I was born in Nashville, Tennessee in January 1963. You can do the math to figure my age. I was a very shy child, sandwiched between two red-headed and creamy-skinned sisters. As in many families, my siblings and I had very different personalities. I was the quiet and introspective one.
Being shy does things to people. It limits you. It silences you. It draws you deep inside yourself. And then it does the incredible. It connects you strongly to imagination and feeling; it builds a skill for listening; it develops an internal language that, when freed, becomes the impetus for a writing life. I will, no doubt, always be an introvert. I will probably always shake when I read my work in front of others. But I am no longer silent. The desire to write and share my words has superseded whatever limits my base personality set in place.
Along with timidity, I was also a very intense and organized child with a wild imagination. Every doll, stuffed animal, and marble (yes, you read that right) had a name and a personality. To make sure I never forgot who they were, I created a list on notebook paper describing their physical and character traits. Talk about an eye for detail. Imagine describing each one of over a hundred marbles and finding what makes them unique. I was also very smart with a pretty darn good memory. Nashville public schools were not very challenging when I graduated from John Overton High School. I graduated from the University of Tennessee, Knoxville, four years later with a degree in Microbiology. I had and still have a passion for life science, for the integrity and spirit of the natural world, from the level of organism all the way to mitochondrial DNA and everything in between. My favorite classes in college were Biochemistry, Immunology and Microbiology. I was in love with life.
I was also in love with a guy named Tim. We got married in May 1985, only a day after he graduated from Vanderbilt University. We moved to Huntsville, Alabama where he began a job at Telledyne Brown Engineering and I entered The School of Medical Technology at Huntsville Hospital. After completing the program and becoming licensed as a Medical Technologist, we moved back to Tennessee for Tim to pursue another degree at Vanderbilt, this time a Master’s degree in Business at the Owen School. Our family grew to four children over the next ten years and I became a stay at home mom while Tim became CEO, CFO, CIO, secretary, and janitor of his own business. As the business grew, he gave up some of those positions.

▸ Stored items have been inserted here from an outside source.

(* ===== verification/TimeSlice.v ===== *)
(** Time slices ([kernel/src/timer.rs] and [configure_time_slicing] of [kernel/src/init.rs]): the
    generic timer of the processor, its interrupt in the device tree and at the interrupt
    controller, and the handler that takes the processor from the current thread.

    The timer's registers behave as the architecture says: the condition is met from the moment
    that the counter has reached the compare value, and writing the timer value sets the compare
    value that much later. *)
From stdpp Require Import base list gmap strings.
From S2P Require Import Prelude BitField Addresses Dtb DtbSpec Gic GicSpec.
From S2P Require Import PhysAlloc VirtAlloc Frames PageEntry Paging PhysBuffer Error Process ProcWorld Sched Kernel.

(** *** The registers *)

Record Timer := {
  cntp_ctl : Z;   (* bits 0 and 1, as written *)
  cntp_cval : Z;
  cntpct : Z;
  cntfrq : Z;
}.

Definition set_ctl (t : Timer) (c : Z) : Timer :=
  {| cntp_ctl := c; cntp_cval := cntp_cval t; cntpct := cntpct t; cntfrq := cntfrq t |}.
Definition set_cval (t : Timer) (c : Z) : Timer :=
  {| cntp_ctl := cntp_ctl t; cntp_cval := c; cntpct := cntpct t; cntfrq := cntfrq t |}.
(** Time passes. *)
Definition tick (n : Z) (t : Timer) : Timer :=
  {| cntp_ctl := cntp_ctl t; cntp_cval := cntp_cval t; cntpct := cntpct t + n; cntfrq := cntfrq t |}.

Definition sign_extend (v : Z) : Z := if v <? 2 ^ 31 then v else v - 2 ^ 32.
(** [ISTATUS] *)
Definition met (t : Timer) : bool := Z.testbit (cntp_ctl t) 0 && (cntp_cval t <=? cntpct t).

Section timer.
Context `{BF : BitField} {E : Type}.
Local Abbreviation TM := (M Timer E).

Definition read_compare_value : TM Z := t ← get; mret (cntp_cval t).
Definition write_compare_value (v : Z) : TM unit := t ← get; put (set_cval t v).
Definition read_timer_value : TM Z := t ← get; mret ((cntp_cval t - cntpct t) mod 2 ^ 32).
Definition write_timer_value (v : Z) : TM unit := t ← get; put (set_cval t ((cntpct t + sign_extend v) mod 2 ^ 64)).
Definition counter : TM Z := t ← get; mret (cntpct t).
Definition frequency : TM Z := t ← get; mret (cntfrq t mod 2 ^ 32).

(** [ISTATUS] is bit 2, and read only. *)
Definition read_control : TM Z := t ← get; mret (Z.lor (cntp_ctl t) (if met t then 4 else 0)).
Definition write_control (r : Z) : TM unit := t ← get; put (set_ctl t (Z.land r 3)).

Definition condition_met : TM bool := c ← read_control; mret (bit c 2).
Definition interrupts_enabled : TM bool := c ← read_control; mret (negb (bit c 1)).
Definition set_interrupts_enabled (enabled : bool) : TM unit :=
  c ← read_control; write_control (set_bit c 1 (negb enabled)).
Definition enabled : TM bool := c ← read_control; mret (bit c 0).
Definition set_enabled (enabled : bool) : TM unit :=
  c ← read_control; write_control (set_bit c 0 enabled).
End timer.

(** *** The timer's interrupt *)

Section properties.
Context {BE : BigEndian} (ic : GenericInterruptController).

(** The closure of [TimerProperties::from_device_tree]; its variable is [interrupt]. *)
Definition timer_property {E} (name data : list Z) (_ : option StandardProperty) : M (option Z) E unit :=
  if bool_decide (name = bytes_of "interrupts") then
    ib ← lift (device_tree_interrupt_spec_byte_size ic);
    ib2 ← lift (umul 2 ib);
    s ← lift (slice data ib ib2);
    spec ← lift (parse_interrupt_spec_from_device_tree ic s);
    put (fst <$> spec)
  else mret tt.

Definition timer_interrupt {S E} (dt : DeviceTree) : M S E Z :=
  '(_, interrupt) ← on_local (process_properties_for_node dt (bytes_of "timer") timer_property) None;
  lift interrupt.
End properties.

(** *** Time slicing *)

(** The processor's timer, the devices, and the table of handlers, which are closures over the
    kernel and the timer. *)
Definition Handler : Type := M (Kernel * Timer) Error unit.
Record Boot (D : Type) := { b_timer : Timer; b_device : D; b_handlers : gmap Z Handler }.
Arguments b_timer {D} b.
Arguments b_device {D} b.
Arguments b_handlers {D} b.
Arguments Build_Boot {D} b_timer b_device b_handlers.

Section slicing.
Context {BE : BigEndian} `{BF : BitField} {BV : BitVec} {D : Type} `{HM : Mmio D} (ic : GenericInterruptController).
Local Abbreviation BM := (M (Boot D) Error).

Definition on_timer {A} (m : M Timer Error A) : BM A := λ b,
  match m (b_timer b) with
  | Ok a t => Ok a (Build_Boot t (b_device b) (b_handlers b))
  | Err e t => Err e (Build_Boot t (b_device b) (b_handlers b))
  | Stop w => Stop w
  end.
Definition on_ic {A} (m : M D Error A) : BM A := λ b,
  match m (b_device b) with
  | Ok a d => Ok a (Build_Boot (b_timer b) d (b_handlers b))
  | Err e d => Err e (Build_Boot (b_timer b) d (b_handlers b))
  | Stop w => Stop w
  end.

(** The closure that is registered. *)
Definition timer_handler : Handler := λ s,
  match on_sched schedule_next_thread s.1 with
  | Ok _ k =>
      match (f ← frequency; write_timer_value (Z.shiftr f 5)) s.2 with
      | Ok _ t => Ok tt (k, t) | Err e t => Err e (k, t) | Stop w => Stop w
      end
  | Err e k => Err e (k, s.2)
  | Stop w => Stop w
  end.

Definition configure_time_slicing (dt : DeviceTree) : BM unit :=
  timer_irq ← timer_interrupt ic dt;
  on_ic (set_target_cpu ic timer_irq 0x1);;
  on_ic (set_priority ic timer_irq 0);;
  on_ic (set_config ic timer_irq Level);;
  on_ic (clear_pending ic timer_irq);;
  on_ic (set_enable ic timer_irq true);;
  on_timer (set_enabled true);;
  on_timer (set_interrupts_enabled true);;
  b ← get;
  put (Build_Boot (b_timer b) (b_device b) (<[timer_irq := timer_handler]> (b_handlers b)));;
  on_timer (write_timer_value 0).
End slicing.

(** *** Properties *)

(** The timer's interrupt line *)
Definition asserted (t : Timer) : bool := met t && negb (Z.testbit (cntp_ctl t) 1).

Section spec.
Context {BE : BigEndian} `{BF : BitField} {BV : BitVec} {D : Type} `{HM : Mmio D} (ic : GenericInterruptController).
Context {HW : GicHardware D (distributor_base ic) (cpu_base ic)}.

Lemma set_bit_testbit x n b i : 0 ≤ n → 0 ≤ i → Z.testbit (set_bit x n b) i = if i =? n then b else Z.testbit x i.
Proof.
  intros Hn Hi. destruct (Z.eqb_spec i n) as [->|].
  - rewrite <- bit_testbit by done. by apply bit_set_bit_same.
  - rewrite <- !bit_testbit by done. apply bit_set_bit_other; lia.
Qed.

(** Bit [n] of the control register is changed, and the other one kept. *)
Lemma control_run {E} n b t : 0 ≤ n < 2 → ∃ t',
  (c ← read_control; write_control (set_bit c n b)) t = Ok (E := E) tt t' ∧
  (∀ i, 0 ≤ i < 2 → Z.testbit (cntp_ctl t') i = if i =? n then b else Z.testbit (cntp_ctl t) i) ∧
  cntp_cval t' = cntp_cval t ∧ cntpct t' = cntpct t ∧ cntfrq t' = cntfrq t.
Proof.
  intros Hn. eexists. split; [done|]. split; [|done]. intros i Hi. cbn [cntp_ctl set_ctl].
  change 3 with (Z.ones 2). rewrite Z.land_spec, Z.ones_spec_low, andb_true_r, set_bit_testbit by lia.
  destruct (i =? n); [done|]. rewrite Z.lor_spec. destruct (met t); [|by rewrite Z.testbit_0_l, orb_false_r].
  assert (i = 0 ∨ i = 1) as [->| ->] by lia; by rewrite orb_false_r.
Qed.

Lemma on_ic_run {A} (m : M D Error A) b a d : m (b_device b) = Ok a d →
  on_ic m b = Ok a (Build_Boot (b_timer b) d (b_handlers b)).
Proof. intros H. unfold on_ic. by rewrite H. Qed.
Lemma on_timer_run {A} (m : M Timer Error A) b a t : m (b_timer b) = Ok a t →
  on_timer m b = Ok a (Build_Boot t (b_device b) (b_handlers (D := D) b)).
Proof. intros H. unfold on_timer. by rewrite H. Qed.

(** The handler gives the next thread a slice of a thirty-second of a second. *)
Lemma rearm_run k k' t : on_sched schedule_next_thread k = Ok tt k' → 0 ≤ cntpct t → 0 ≤ cntfrq t < 2 ^ 32 →
  cntpct t + 2 ^ 32 < 2 ^ 64 → Z.testbit (cntp_ctl t) 0 = true → Z.testbit (cntp_ctl t) 1 = false →
  ∃ t', timer_handler (k, t) = Ok tt (k', t') ∧ ∀ m, 0 ≤ m → asserted (tick m t') = bool_decide (cntfrq t / 32 ≤ m).
Proof.
  intros Hk Hc Hf Hw H0 H1. unfold timer_handler. cbn [fst snd]. rewrite Hk. eexists. split; [done|]. intros m Hm.
  cbn [asserted]. unfold asserted, met. cbn [tick cntp_ctl cntp_cval cntpct set_cval]. rewrite H0, H1. cbn [andb negb].
  rewrite andb_true_r, Z.shiftr_div_pow2, (Z.mod_small (cntfrq t)) by lia. change (2 ^ 5) with 32.
  assert (0 ≤ cntfrq t / 32 < 2 ^ 27) as Hq by dlia.
  unfold sign_extend. replace (cntfrq t / 32 <? 2 ^ 31) with true by lia.
  rewrite Z.mod_small by lia. case_bool_decide; lia.
Qed.

(** C37: time slicing.  After [configure_time_slicing] the timer's interrupt is enabled at the
    controller and asserted at once, other interrupts are as they were, and the handler is
    registered for it.  Whenever the handler runs, the scheduler picks the next thread, the line
    is no longer asserted, and it is again exactly a thirty-second of the counter's frequency
    later. *)
Theorem time_slices dt id b : timer_interrupt ic dt b = Ok (E := Error) id b → irq id →
  (∀ d, stuck d Enabled id = false) → 0 ≤ cntpct (b_timer b) < 2 ^ 63 → 32 ≤ cntfrq (b_timer b) < 2 ^ 32 →
  ∃ b', configure_time_slicing ic dt b = Ok tt b' ∧ flag (b_device b') Enabled id = true ∧
    only_flags ic (b_device b) (b_device b') id ∧ b_handlers b' !! id = Some timer_handler ∧ asserted (b_timer b') = true ∧
    ∀ k k' n, on_sched schedule_next_thread k = Ok tt k' → 0 ≤ n < 2 ^ 62 → ∃ t',
      timer_handler (k, tick n (b_timer b')) = Ok tt (k', t') ∧
      ∀ m, 0 ≤ m → asserted (tick m t') = bool_decide (cntfrq (b_timer b) / 32 ≤ m).
Proof.
  intros Hirq Hid Hst Hc Hf. destruct (configure_run (E := Error) ic id Level (b_device b) Hid Hst) as (d1 & d2 & d3 & d4 & d5 & H1 & H2 & H3 & H4 & H5 & Hen & Hoth).
  destruct (control_run (E := Error) 0 true (b_timer b)) as (t1 & Ht1 & Hb1 & Hv1 & Hc1 & Hf1); [lia|].
  destruct (control_run (E := Error) 1 false t1) as (t2 & Ht2 & Hb2 & Hv2 & Hc2 & Hf2); [lia|].
  unfold configure_time_slicing. erewrite bind_run by exact Hirq.
  erewrite bind_run by (by apply on_ic_run). erewrite bind_run by (by apply on_ic_run). erewrite bind_run by (by apply on_ic_run).
  erewrite bind_run by (by apply on_ic_run). erewrite bind_run by (by apply on_ic_run).
  erewrite bind_run by (by apply on_timer_run). erewrite bind_run by (by apply on_timer_run).
  erewrite bind_run by done. erewrite bind_run by done. eexists. split; [done|].
  assert (Z.testbit (cntp_ctl t2) 0 = true ∧ Z.testbit (cntp_ctl t2) 1 = false) as [Hb20 Hb21].
  { split; rewrite Hb2 by lia; [|done]. change (0 =? 1) with false. by rewrite Hb1 by lia. }
  cbn [b_timer b_device b_handlers]. split_and!; [done|done|apply lookup_insert_eq| |].
  - unfold asserted, met. cbn [cntp_ctl cntp_cval cntpct set_cval]. rewrite Hb20, Hb21. cbn [andb negb].
    rewrite andb_true_r. change (sign_extend 0) with 0. rewrite Z.mod_small by lia. lia.
  - intros k k' n Hk Hn. destruct (rearm_run k k' (tick n (set_cval t2 ((cntpct t2 + sign_extend 0) mod 2 ^ 64))) Hk)
      as (t' & Ht' & Has); cbn [tick set_cval cntp_ctl cntpct cntfrq]; [lia..|done|done|].
    exists t'. split; [done|]. intros m Hm. rewrite Has by done. cbn [tick set_cval cntfrq]. by rewrite Hf2, Hf1.
Qed.
End spec.

(** *** Witness *)

#[local] Existing Instance concrete_bit_field.
#[local] Existing Instance concrete_bit_vec.
#[local] Existing Instance concrete_big_endian.
#[local] Existing Instance demo_mmio.
#[local] Existing Instance demo_controller_hardware.

(** A tree whose timer has the interrupts 29 and 30. *)
Definition demo_timer_tree : DeviceTree :=
  {| buf := []; strings := bytes_of "interrupts" ++ [0]; mem_map := [];
     structure := pieces_bytes [PBegin []; PBegin (bytes_of "timer");
       PProp 0 (concat (u32_bytes <$> [1; 13; 4; 1; 14; 4])); PEnd; PEnd] ++ u32_bytes 9 |}.

Definition demo_boot_state : Boot demo_gic :=
  Build_Boot {| cntp_ctl := 2; cntp_cval := 0; cntpct := 1000; cntfrq := 62500000 |} demo_device ∅.

Lemma time_slices_witness : ∃ b', configure_time_slicing demo_controller demo_timer_tree demo_boot_state = Ok tt b' ∧
  flag (b_device b') Enabled 30 = true ∧ flag (b_device b') Enabled 29 = false ∧ asserted (b_timer b') = true.
Proof.
  destruct (time_slices demo_controller demo_timer_tree 30 demo_boot_state) as (b' & Hrun & Hf & Ho & _ & Ha & _).
  - vm_compute. reflexivity.
  - done.
  - done.
  - vm_compute. intuition congruence.
  - vm_compute. intuition congruence.
  - exists b'. split_and!; [exact Hrun|exact Hf| |exact Ha]. rewrite (Ho Enabled 29); done.
Defined.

I consider myself to have always been a writer. I remember one of the first poems I wrote, scribbled on a church bulletin during the sermon. It began like this, “A deer, on the edge of a thicket . . .” Pretty good, huh? I filled journals during my high school years with a lot of the stuff sane adults cringe at later, and wrote some sappy love poems for Tim during college. I cringe at those too. But along the way, I developed a love for words, and a desire to learn how to link them in ways that expressed more than their base definitions. I wanted to write with heart. I wrote essays about family life and the challenges of raising four polar opposite children. (I call them north, south, east, and west.) I wrote poems with religious themes, and poems expressing the deep emotion of parent for child.
When my youngest child finished elementary school in 2008, I started the Writer’s Loft program at Middle Tennessee State University. It opened a new world. Not only was writing about the love of words, there was a whole other aspect in the areas of craft, form, theme, and style, which brought skill and force to my writing. I breathed it in. And yes, I struggled too. It was a new and fascinating challenge to build something from my almost empty tool chest of writing knowledge. But I studied, I read, I researched, I listened, I thought, I planned, I dared, I cried, and I wrote and wrote and wrote. And finally, something stuck.
I am, and hope I will always be, a student in this writing life. Though I have graduated from the Writer’s Loft program, I am still learning, still reaching to become more astute in the craft of writing, and, more importantly, open to where my own heart leads. There are stories around us every day, waiting to be told. There are poems reflected in the hawk’s shining eye, and in the time-honored stability of minerals layered within stone. Everywhere we turn, words spring out of the fertile ground, calling “hear me!” As a child, I sat in our barn, curled up with my journal, wondering where all the words inside me could possibly lead. I’m just beginning to find out.